Item 4.02. Non-Reliance on Previously Issued Financial Statements
or a Related Audit Report or Completed Interim Review.
On August 15, 2022, Games & Esports Experience Acquisition Corp.
(the “Company”) filed its Quarterly Report on Form 10-Q for the quarterly period ended June 30, 2022 (the “Q2 Form 10-Q”)
with the U.S. Securities and Exchange Commission (the “SEC”).
In the course of preparing the Q2 Form 10-Q, the Company classified
its Class A ordinary shares subject to possible redemption as a current liability in the Company’s balance sheet as of June 30,
2022 included in the Q2 Form 10-Q. In connection with the preparation of the Company’s Quarterly Report on Form 10-Q for the quarterly
period ended September 30, 2022, management re-evaluated the classification of its Class A ordinary shares and determined that due to
the Class A ordinary shares’ redemption provisions, they require classification as temporary equity. After further consideration,
management re-evaluated the impact of the reclassification of the Class A ordinary shares on the Company’s previously issued financial
statements in the Q2 Form 10-Q. On November 10, 2022, the Audit Committee of the Company’s Board of Directors, after discussion
with Company management, concluded that such reclassification was material with respect to the unaudited interim financial statements
of the Company included in the Q2 Form 10-Q and therefore should be restated to report all Class A ordinary shares of the Company as temporary
equity, and such unaudited interim financial statements of the Company included in the Q2 Form 10-Q should no longer be relied upon.

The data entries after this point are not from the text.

(* ===== verification/BbCalls.v ===== *)
(** * Calls

    The call table, the unsolicited codes that drive the phone's call screen,
    +CHLD and dialling: [src/hw/misc/ios_baseband_core.c] from [at_type_of] to
    [ios_bb_call_state], [ios_bb_emergency_call], [chld_command] and
    [dial_command].  A pointer to a slot of [bb->calls] is its index. *)

From Stdlib Require Import ZArith Lia String.
From stdpp Require Import base numbers list.
From S2P Require Import Prelude CLib BbState BbTx BbSim.
Local Open Scope Z_scope.

Definition at_type_of (number : bytes) : Z :=
  match number with
  | c :: _ => if c =? 43 then 145 else 129
  | [] => 129
  end.

(** [number + (number[0] == '+')] *)
Definition skip_plus (number : bytes) : bytes :=
  match number with
  | c :: t => if c =? 43 then t else number
  | [] => []
  end.

(** The slot [call_new] takes: the first one not in use. *)
Definition free_slot (bb : IosBbCore) : option nat :=
  first_index IOS_BB_MAX_CALLS (fun i => negb (get_call i bb).(c_used)).

Definition call_new (mt : bool) (number : bytes) (stat : Z) (bb : IosBbCore)
    : option nat * IosBbCore :=
  match free_slot bb with
  | Some i =>
      let c := mkCall true mt bb.(b_call).(next_call_id) stat (-1) 0 0 false (fit 32 number) in
      (Some i, (upd_call i (fun _ => c) bb)
               <| b_call; next_call_id ::= fun n => n + 1 |>)
  | None => (None, bb)
  end.

Definition call_by_id (id : Z) (bb : IosBbCore) : option nat :=
  first_index IOS_BB_MAX_CALLS
    (fun i => (get_call i bb).(c_used) && ((get_call i bb).(c_id) =? id)).

Definition emit_xcallstat (id stat : Z) (bb : IosBbCore) : IosBbCore :=
  let ch := bb.(b_at).(call_ch) in
  if is_open ch bb then at_line ch (str "+XCALLSTAT: " ++ fmt_d id ++ str "," ++ fmt_d stat) bb
  else bb.

Definition call_release (i : nat) (bb : IosBbCore) : IosBbCore :=
  let bb := upd_call i (fun c => c <| c_stat := IOS_BB_CALL_RELEASED |>
                                   <| c_next_stat := -1 |> <| c_due_ms := 0 |>) bb in
  let bb := emit_xcallstat (get_call i bb).(c_id) IOS_BB_CALL_RELEASED bb in
  let ch := bb.(b_at).(call_ch) in
  let bb := if (get_call i bb).(c_emergency) && bb.(b_at).(xemc_on) && is_open ch bb
            then at_line ch (str "+XEMC: 0") bb else bb in
  upd_call i (fun c => c <| c_used := false |>) bb.

(** The list in [ios_bb_is_emergency_number]. *)
Definition emergency_numbers : list bytes :=
  [str "112"; str "911"; str "000"; str "08"; str "110"; str "118"; str "119"; str "999"].

Definition ios_bb_is_emergency_number (number : bytes) : bool :=
  existsb (streq number) emergency_numbers.

Definition radio_ok (bb : IosBbCore) : bool :=
  (bb.(b_reg).(cfun) =? 1) && bb.(b_ctl).(registered).

Definition service_ok (bb : IosBbCore) : bool := radio_ok bb && negb (sim_locked bb).

Definition stat_in (l : list Z) (c : IosBbCall) : bool :=
  c.(c_used) && existsb (Z.eqb c.(c_stat)) l.

Definition call_ring_urcs (i : nat) (bb : IosBbCore) : IosBbCore :=
  let bb := emit_xcallstat (get_call i bb).(c_id) IOS_BB_CALL_INCOMING bb in
  let ch := bb.(b_at).(call_ch) in
  let num := (get_call i bb).(c_number) in
  let bb := at_line ch (str "+CLIP: " ++ dq ++ skip_plus num ++ dq ++ str "," ++
                        fmt_d (at_type_of num) ++ str ",,," ++ dq ++ dq ++ str ",0") bb in
  let active := existsb (fun j => negb (Nat.eqb j i) &&
      stat_in [IOS_BB_CALL_ACTIVE; IOS_BB_CALL_DIALING; IOS_BB_CALL_ALERTING] (get_call j bb))
      (seq 0 IOS_BB_MAX_CALLS) in
  let bb := if active then
      at_line ch (str "+CCWA: " ++ dq ++ skip_plus num ++ dq ++ str "," ++
                  fmt_d (at_type_of num) ++ str ",1") bb
    else bb in
  let bb := at_line ch (str "RING") bb in
  upd_call i (fun c => c <| c_rings := 1 |> <| c_next_stat := -2 |>
                         <| c_due_ms := bb.(b_env).(now_ms) + 3000 |>) bb.

(** A bare number of 11 or more digits gets its plus sign. *)
Definition intl_number (number : bytes) : bytes :=
  match number with
  | c :: _ =>
      if negb (c =? 43) && (11 <=? zlen number) && all_digits number
      then fit 34 (str "+" ++ number) else number
  | [] => number
  end.

Definition ios_bb_incoming_call (number : bytes) (bb : IosBbCore) : bool * IosBbCore :=
  if negb (is_open bb.(b_at).(call_ch) bb) || negb (service_ok bb)
     || match number with [] => true | _ => false end
  then (false, bb)
  else
    match call_new true (intl_number number) IOS_BB_CALL_INCOMING bb with
    | (Some i, bb) => (true, call_ring_urcs i bb)
    | (None, bb) => (false, bb)
    end.

Definition call_progress (i : nat) (stat : Z) (bb : IosBbCore) : IosBbCore :=
  let c := get_call i bb in
  let bb :=
    if (stat =? IOS_BB_CALL_ACTIVE) && negb c.(c_mt) && negb bb.(b_at).(colp_off) &&
       ((c.(c_stat) =? IOS_BB_CALL_DIALING) || (c.(c_stat) =? IOS_BB_CALL_ALERTING))
    then at_line bb.(b_at).(call_ch)
           (str "+COLP: " ++ dq ++ c.(c_number) ++ dq ++ str "," ++ fmt_d (at_type_of c.(c_number))) bb
    else bb in
  let bb := upd_call i (fun c => c <| c_stat := stat |> <| c_next_stat := -1 |>
                                   <| c_due_ms := 0 |>) bb in
  emit_xcallstat c.(c_id) stat bb.

Definition ios_bb_remote_answer (bb : IosBbCore) : IosBbCore :=
  match first_index IOS_BB_MAX_CALLS
          (fun i => stat_in [IOS_BB_CALL_DIALING; IOS_BB_CALL_ALERTING] (get_call i bb)) with
  | Some i => call_progress i IOS_BB_CALL_ACTIVE bb
  | None => bb
  end.

Definition ios_bb_remote_hangup (bb : IosBbCore) : IosBbCore :=
  match first_index IOS_BB_MAX_CALLS
          (fun i => (get_call i bb).(c_used) &&
                    negb ((get_call i bb).(c_stat) =? IOS_BB_CALL_RELEASED)) with
  | Some i => call_release i (bb <| b_call; ceer_cause := 16 |>)
  | None => bb
  end.

(** The name of the first slot in use whose state has one. *)
Definition call_stat_name (stat : Z) : option string :=
  if stat =? IOS_BB_CALL_ACTIVE then Some "active"%string
  else if stat =? IOS_BB_CALL_HELD then Some "held"%string
  else if stat =? IOS_BB_CALL_DIALING then Some "dialing"%string
  else if stat =? IOS_BB_CALL_ALERTING then Some "alerting"%string
  else if (stat =? IOS_BB_CALL_INCOMING) || (stat =? IOS_BB_CALL_WAITING)
  then Some "incoming"%string
  else None.

Definition ios_bb_call_state (bb : IosBbCore) : string :=
  (fix loop (l : list IosBbCall) : string :=
     match l with
     | [] => "idle"%string
     | c :: t => if c.(c_used) then
                   match call_stat_name c.(c_stat) with
                   | Some n => n
                   | None => loop t
                   end
                 else loop t
     end) bb.(b_call).(calls).

Definition ios_bb_emergency_call (bb : IosBbCore) : bool :=
  match first_index IOS_BB_MAX_CALLS (fun i => (get_call i bb).(c_used)) with
  | Some i => (get_call i bb).(c_emergency)
  | None => false
  end.

(** Release every call whose slot is in use and whose state is listed. *)
Definition release_where (l : list Z) (bb : IosBbCore) : IosBbCore :=
  for_each IOS_BB_MAX_CALLS
    (fun i bb => if stat_in l (get_call i bb) then call_release i bb else bb) bb.

(** Release every call in use. *)
Definition release_all (bb : IosBbCore) : IosBbCore :=
  for_each IOS_BB_MAX_CALLS
    (fun i bb => if (get_call i bb).(c_used) then call_release i bb else bb) bb.

(** Answer slot [i]: the active calls are held first. *)
Definition hold_others (i : nat) (bb : IosBbCore) : IosBbCore :=
  for_each IOS_BB_MAX_CALLS
    (fun j bb => if negb (Nat.eqb j i) && stat_in [IOS_BB_CALL_ACTIVE] (get_call j bb)
                 then call_progress j IOS_BB_CALL_HELD bb else bb) bb.

(** Swap the active and the held calls. *)
Definition swap_calls (bb : IosBbCore) : IosBbCore :=
  for_each IOS_BB_MAX_CALLS
    (fun i bb => if stat_in [IOS_BB_CALL_ACTIVE] (get_call i bb)
                 then call_progress i IOS_BB_CALL_HELD bb
                 else if stat_in [IOS_BB_CALL_HELD] (get_call i bb)
                 then call_progress i IOS_BB_CALL_ACTIVE bb else bb) bb.

Definition join_held (bb : IosBbCore) : IosBbCore :=
  for_each IOS_BB_MAX_CALLS
    (fun i bb => if stat_in [IOS_BB_CALL_HELD] (get_call i bb)
                 then call_progress i IOS_BB_CALL_ACTIVE bb else bb) bb.

Definition first_ringing (bb : IosBbCore) : option nat :=
  first_index IOS_BB_MAX_CALLS
    (fun i => stat_in [IOS_BB_CALL_INCOMING; IOS_BB_CALL_WAITING] (get_call i bb)).

(** [arg] is [None] for a bare "+chld". *)
Definition chld_command (ch : Z) (arg : option bytes) (bb : IosBbCore) : IosBbCore :=
  match arg with
  | None | Some [] => at_ok ch bb
  | Some arg =>
      let what := fit 8 arg in
      let bb := at_ok ch bb in
      match what with
      | 48 :: _ =>
          release_where [IOS_BB_CALL_HELD; IOS_BB_CALL_INCOMING; IOS_BB_CALL_WAITING] bb
      | 49 :: [] =>
          release_where [IOS_BB_CALL_ACTIVE; IOS_BB_CALL_DIALING; IOS_BB_CALL_ALERTING] bb
      | 49 :: id =>
          match call_by_id (atoi id) bb with
          | Some i => call_release i bb
          | None => bb
          end
      | 50 :: _ =>
          match first_ringing bb with
          | Some i => call_progress i IOS_BB_CALL_ACTIVE (hold_others i bb)
          | None => swap_calls bb
          end
      | 51 :: _ => join_held bb
      | _ => bb
      end
  end.

(** The number part of a dial string: up to [;], spaces dropped, at most 31. *)
Fixpoint dial_number (s : bytes) (n : Z) : bytes :=
  match s with
  | [] => []
  | c :: t =>
      if n <? 31 then
        if c =? 59 then []
        else if negb (c =? 32) then c :: dial_number t (n + 1)
        else dial_number t n
      else []
  end.

Definition dial_command (ch : Z) (num : bytes) (bb : IosBbCore) : IosBbCore :=
  let nbuf := dial_number num 0 in
  let emergency := ios_bb_is_emergency_number nbuf in
  if match nbuf with [] => true | _ => false end
     || negb (is_open bb.(b_at).(call_ch) bb)
     || negb (if emergency then radio_ok bb else service_ok bb)
  then at_error ch bb
  else
    match call_new false nbuf IOS_BB_CALL_DIALING bb with
    | (None, bb) => at_error ch bb
    | (Some i, bb) =>
        let bb := bb <| b_call; last_dialed := fit 32 nbuf |> in
        let bb := upd_call i (fun c => c <| c_emergency := emergency |>) bb in
        let bb := at_ok ch bb in
        let bb := if emergency && bb.(b_at).(xemc_on)
                  then at_line bb.(b_at).(call_ch) (str "+XEMC: 1") bb else bb in
        let bb := emit_xcallstat (get_call i bb).(c_id) IOS_BB_CALL_DIALING bb in
        upd_call i (fun c => c <| c_next_stat := IOS_BB_CALL_ALERTING |>
                               <| c_due_ms := bb.(b_env).(now_ms) + 2000 |>) bb
    end.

As a result, the Company intends to restate its interim financial statements
as of and for the six month period ended June 30, 2022 in Amendment No. 1 to the Company’s Q2 Form 10-Q, to be filed with the SEC
(the “Q2 Form 10-Q/A”) as soon as practicable. The Q2 Form 10-Q/A will correct the classification errors described above.
The Company does not expect the restatement to
have any impact on the Company’s cash position or the cash held in the trust account established in connection with the IPO.
After re-evaluation, the Company’s management has concluded that
in light of the classification error described above, a material weakness existed in the Company’s internal control over financial
reporting during the affected period and that the Company’s disclosure controls and procedures were not effective.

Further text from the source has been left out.